For over a century, Canada has manufactured a false identity as a racially benevolent land, historically free from slavery and its attendant racism. Within this false narrative, the transatlantic slave trade didn’t infiltrate what is now Canada, and escaped enslaved people supposedly fled north only to seek and gain their freedom. But European settlers owned and traded humans, including Black and Indigenous people, in the regions that became Canada from the mid- to late seventeenth century; the practice was formally abolished in the British colonies only in 1834. Slavery took root from Ontario eastward, including in Quebec, New Brunswick, Nova Scotia, Prince Edward Island, and Newfoundland.

Race was and always has been a fiction created to categorize human beings and facilitate the exploitation of some and the enrichment of others. As Africans became the focus of European slave traders and owners, the category of slave became more and more conflated with Blackness. And, at a fundamental level, slavery was designed to tear Black families apart. From the moment slave traders forced people onto slave ships in Africa and throughout every moment of sale and exchange in the Americas and elsewhere, white people rarely acknowledged or prioritized the preservation of African and African American family and kinship bonds. The threat of family separation was commonly used by slave-owners as a tactic to demand obedience.

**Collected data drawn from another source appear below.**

(** * Further properties of the pipeline *)

Lemma sanitize_field_step (md sm : Metadata) details (was : bool) (f : Field) :
  sanitize_field md (sm, details, was) f =
  (md_set sm f (sanitized_value md f),
   details ++
   (if field_changed md f
    then [(f, (or_empty (md_get md f), sanitize_text (or_empty (md_get md f))))]
    else []),
   was || field_changed md f).
Proof.
  unfold sanitize_field, sanitized_value, field_changed, sanitize.
  destruct (md_get md f) as [[|c o]|]; cbn [truthy or_empty andb].
  - by rewrite app_nil_r, orb_false_r.
  - destruct (negb _); [by rewrite orb_true_r | by rewrite app_nil_r, orb_false_r].
  - by rewrite app_nil_r, orb_false_r.
Qed.

(** The sanitizing loop in closed form. *)
Lemma sanitize_loop_closed (md : Metadata) :
  fold_left (sanitize_field md) [artist; album; title] (md_empty, [], false) =
  (MkMetadata (sanitized_value md artist) (sanitized_value md album) None
     (sanitized_value md title),
   flat_map
     (fun f =>
        if field_changed md f
        then [(f, (or_empty (md_get md f), sanitize_text (or_empty (md_get md f))))]
        else [])
     [artist; album; title],
   field_changed md artist || field_changed md album || field_changed md title).
Proof.
  cbn [fold_left flat_map]. rewrite !sanitize_field_step.
  by rewrite app_nil_r, <- !app_assoc.
Qed.

Lemma truthy_spec (v : option str) :
  truthy v = true <-> exists o, v = Some o /\ o <> [].
Proof.
  destruct v as [[|c o]|]; simpl; split; try done.
  - by intros (o & [= <-] & ?).
  - intros _. by exists (c :: o).
  - by intros (o & ? & _).
Qed.

Lemma field_changed_spec (md : Metadata) (f : Field) :
  field_changed md f = true <->
  exists o, md_get md f = Some o /\ o <> [] /\ sanitize_text o <> o.
Proof.
  unfold field_changed, str_eqb.
  rewrite andb_true_iff, negb_true_iff, bool_decide_eq_false, truthy_spec.
  split.
  - intros [(o & Ho & Hne) Hch]. rewrite Ho in Hch. eauto.
  - intros (o & Ho & Hne & Hch). rewrite Ho. eauto.
Qed.

Section PipelineOutcome.

Variable FILENAME_FORMAT : str.
Variable FILENAME_FORMAT_NO_TRACK : str.
Variable int : str -> option Z.
Context `{!TagLibrary} `{!SetIter Field}.

(** A success of [process_file], spelled out. *)
Lemma process_file_success (filepath : str) (r : RenameResult) :
  process_file FILENAME_FORMAT FILENAME_FORMAT_NO_TRACK int filepath = Some r ->
  success r = true ->
  exists md n,
    get_metadata filepath = Some md /\
    bool_decide (lower (suffix (parse_path filepath)) ∈ SUPPORTED_EXTENSIONS) = true /\
    missing_fields FILENAME_FORMAT FILENAME_FORMAT_NO_TRACK md = [] /\
    generate_new_filename FILENAME_FORMAT FILENAME_FORMAT_NO_TRACK int
      (MkMetadata (sanitized_value md artist) (sanitized_value md album)
         (md_track_number md) (sanitized_value md title))
      (lower (suffix (parse_path filepath))) = Some n /\
    r = MkRenameResult filepath (Some n) true None
          (field_changed md artist || field_changed md album || field_changed md title)
          (flat_map
             (fun f =>
                if field_changed md f
                then [(f, (or_empty (md_get md f),
                           sanitize_text (or_empty (md_get md f))))]
                else [])
             [artist; album; title]).
Proof.
  unfold process_file.
  destruct (bool_decide _) eqn:Hext; simpl negb; cbn iota;
    [|by intros [= <-]].
  destruct (get_metadata filepath) as [md|]; [|by intros [= <-]].
  destruct (missing_fields _ _ md) as [|g rest] eqn:Hmiss; [|by intros [= <-]].
  rewrite sanitize_loop_closed. cbn [md_set md_get].
  destruct (generate_new_filename _ _ _ _ _) as [n|] eqn:Hgen; [|done].
  simpl. intros [= <-] _. exists md, n. done.
Qed.

(** X8.  The sanitize details of a success list exactly the fields among
    artist, album and title whose non-empty value sanitizing changes, each
    once, with the value before and after; and the outcome is flagged as
    sanitized exactly when there is such a field. *)
Theorem sanitize_details_exact (filepath : str) (r : RenameResult)
    (md : Metadata) :
  process_file FILENAME_FORMAT FILENAME_FORMAT_NO_TRACK int filepath = Some r ->
  success r = true ->
  get_metadata filepath = Some md ->
  (forall f o s,
     (f, (o, s)) ∈ sanitize_details r <->
     f ∈ [artist; album; title] /\ md_get md f = Some o /\ o <> [] /\
     s = sanitize_text o /\ s <> o) /\
  NoDup (fst <$> sanitize_details r) /\
  (was_sanitized r = true <->
   exists f o, f ∈ [artist; album; title] /\ md_get md f = Some o /\
               o <> [] /\ sanitize_text o <> o).
Proof.
  intros Hr Hs Hmd.
  destruct (process_file_success filepath r Hr Hs) as (md' & n & Hmd' & _ & _ & _ & ->).
  rewrite Hmd in Hmd'. injection Hmd' as <-. cbn [sanitize_details was_sanitized].
  split; [|split].
  - intros f o s. rewrite list_elem_of_In, in_flat_map. split.
    + intros (g & Hg%list_elem_of_In & Hin).
      destruct (field_changed md g) eqn:Hch; [|done].
      destruct Hin as [[= <- <- <-]|[]].
      apply field_changed_spec in Hch as (o & Ho & Hne & Hch).
      rewrite Ho. simpl. done.
    + intros (Hf & Ho & Hne & -> & Hch). exists f.
      split; [by apply list_elem_of_In|].
      rewrite (proj2 (field_changed_spec md f)) by eauto.
      rewrite Ho. by left.
  - cbn [flat_map].
    destruct (field_changed md artist), (field_changed md album),
      (field_changed md title); cbn; repeat constructor;
      rewrite ?elem_of_cons, ?elem_of_nil; intuition congruence.
  - rewrite !orb_true_iff, !field_changed_spec. split.
    + intros [[(o & ?)|(o & ?)]|(o & ?)];
        [exists artist, o | exists album, o | exists title, o];
        (split; [repeat constructor | done]).
    + intros (f & o & Hf & Hrest).
      rewrite !elem_of_cons, elem_of_nil in Hf.
      destruct Hf as [->|[->|[->|[]]]]; eauto.
Qed.

End PipelineOutcome.

Lemma no_invalid_Forall (s : str) :
  no_invalid s = true <-> Forall (fun c => mem_char c INVALID_CHARS = false) s.
Proof.
  unfold no_invalid. rewrite forallb_forall, Forall_forall. split.
  - intros H c Hc%list_elem_of_In. by apply negb_true_iff, H.
  - intros H c Hc%list_elem_of_In. by apply negb_true_iff, H.
Qed.

(** The expansion of a template is made of characters of the template and
    of the values. *)
Lemma format_go_Forall (Q : char -> Prop) (kwargs : list (str * str)) :
  (forall k v, kw_lookup kwargs k = Some v -> Forall Q v) ->
  forall len (s : str) field out,
    (length s <= len)%nat -> Forall Q s ->
    format_go kwargs field s = Some out -> Forall Q out.
Proof.
  intros Hkw. induction len as [|len IH]; intros s field out Hlen Hs.
  - destruct s; [|simpl in Hlen; lia].
    destruct field; simpl; [done|]. intros [= <-]. constructor.
  - destruct s as [|c s]; [destruct field; simpl; [done|]; intros [= <-]; constructor|].
    simpl in Hlen. apply Forall_cons in Hs as [Hc Hs].
    destruct field as [nm|]; simpl.
    + destruct (c =? RBRACE).
      * destruct (kw_lookup kwargs nm) as [v|] eqn:E; [|done].
        destruct (format_go kwargs None s) as [o|] eqn:Eo; [|done].
        simpl. intros [= <-]. apply Forall_app. split; [by eapply Hkw|].
        eapply IH; [| |exact Eo]; [lia | done].
      * apply IH; [lia | done].
    + destruct (c =? LBRACE).
      * destruct s as [|c' s']; [done|]. simpl in Hlen.
        apply Forall_cons in Hs as [Hc' Hs'].
        destruct (c' =? LBRACE) eqn:E'.
        -- destruct (format_go kwargs None s') as [o|] eqn:Eo; [|done].
           simpl. intros [= <-]. apply N.eqb_eq in E' as ->.
           constructor; [done|]. eapply IH; [| |exact Eo]; [lia | done].
        -- apply IH; [simpl; lia | by constructor].
      * destruct (c =? RBRACE).
        -- destruct s as [|c' s']; [done|]. simpl in Hlen.
           apply Forall_cons in Hs as [Hc' Hs'].
           destruct (c' =? RBRACE) eqn:E'; [|done].
           destruct (format_go kwargs None s') as [o|] eqn:Eo; [|done].
           simpl. intros [= <-]. apply N.eqb_eq in E' as ->.
           constructor; [done|]. eapply IH; [| |exact Eo]; [lia | done].
        -- destruct (format_go kwargs None s) as [o|] eqn:Eo; [|done].
           simpl. intros [= <-]. constructor; [done|].
           eapply IH; [| |exact Eo]; [lia | done].
Qed.

Lemma uint_to_str_valid (d : Decimal.uint) : no_invalid (uint_to_str d) = true.
Proof. induction d; simpl; done. Qed.

Lemma format_02d_valid (n : Z) : no_invalid (format_02d n) = true.
Proof.
  destruct n as [|p|p]; [done| |].
  - unfold format_02d. destruct (_ <? _)%nat;
      [change (no_invalid (digit_char 0 :: ?s)) with (no_invalid s) |];
      apply uint_to_str_valid.
  - apply (uint_to_str_valid (Pos.to_uint p)).
Qed.

Lemma sanitized_value_valid (md : Metadata) (f : Field) :
  no_invalid (or_empty (sanitized_value md f)) = true.
Proof.
  unfold sanitized_value. destruct (truthy (md_get md f)) eqn:E.
  - apply no_invalid_Forall, sanitize_text_valid.
  - by destruct (md_get md f) as [[|? ?]|].
Qed.

Section PipelineNames.

Variable FILENAME_FORMAT : str.
Variable FILENAME_FORMAT_NO_TRACK : str.
Variable int : str -> option Z.
Context `{!TagLibrary} `{!SetIter Field}.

African names were among the first things to go once captives landed in the Americas. New first names were imposed along with the family name of the slave-owner (or any they saw fit to bestow). The objectification of the enslaved was also sustained by the notation of only first names in a host of documents in which they were listed as property, such as wills, estate inventories, and fugitive slave advertising. Slave-sale advertising did not list even first names but routinely only the age, sex, build, skill set, and character of the enslaved. For obvious reasons, white slave-owners customarily claimed that the enslaved people they wished to sell were obedient. This claim was, of course, not always true, but it served to put the minds of potential buyers at ease. The near uniformity of these practices of renaming across the Americas demonstrates the pervasiveness of the white slave-owners’ belief that it was an effective way to sever the enslaved from their ancestry.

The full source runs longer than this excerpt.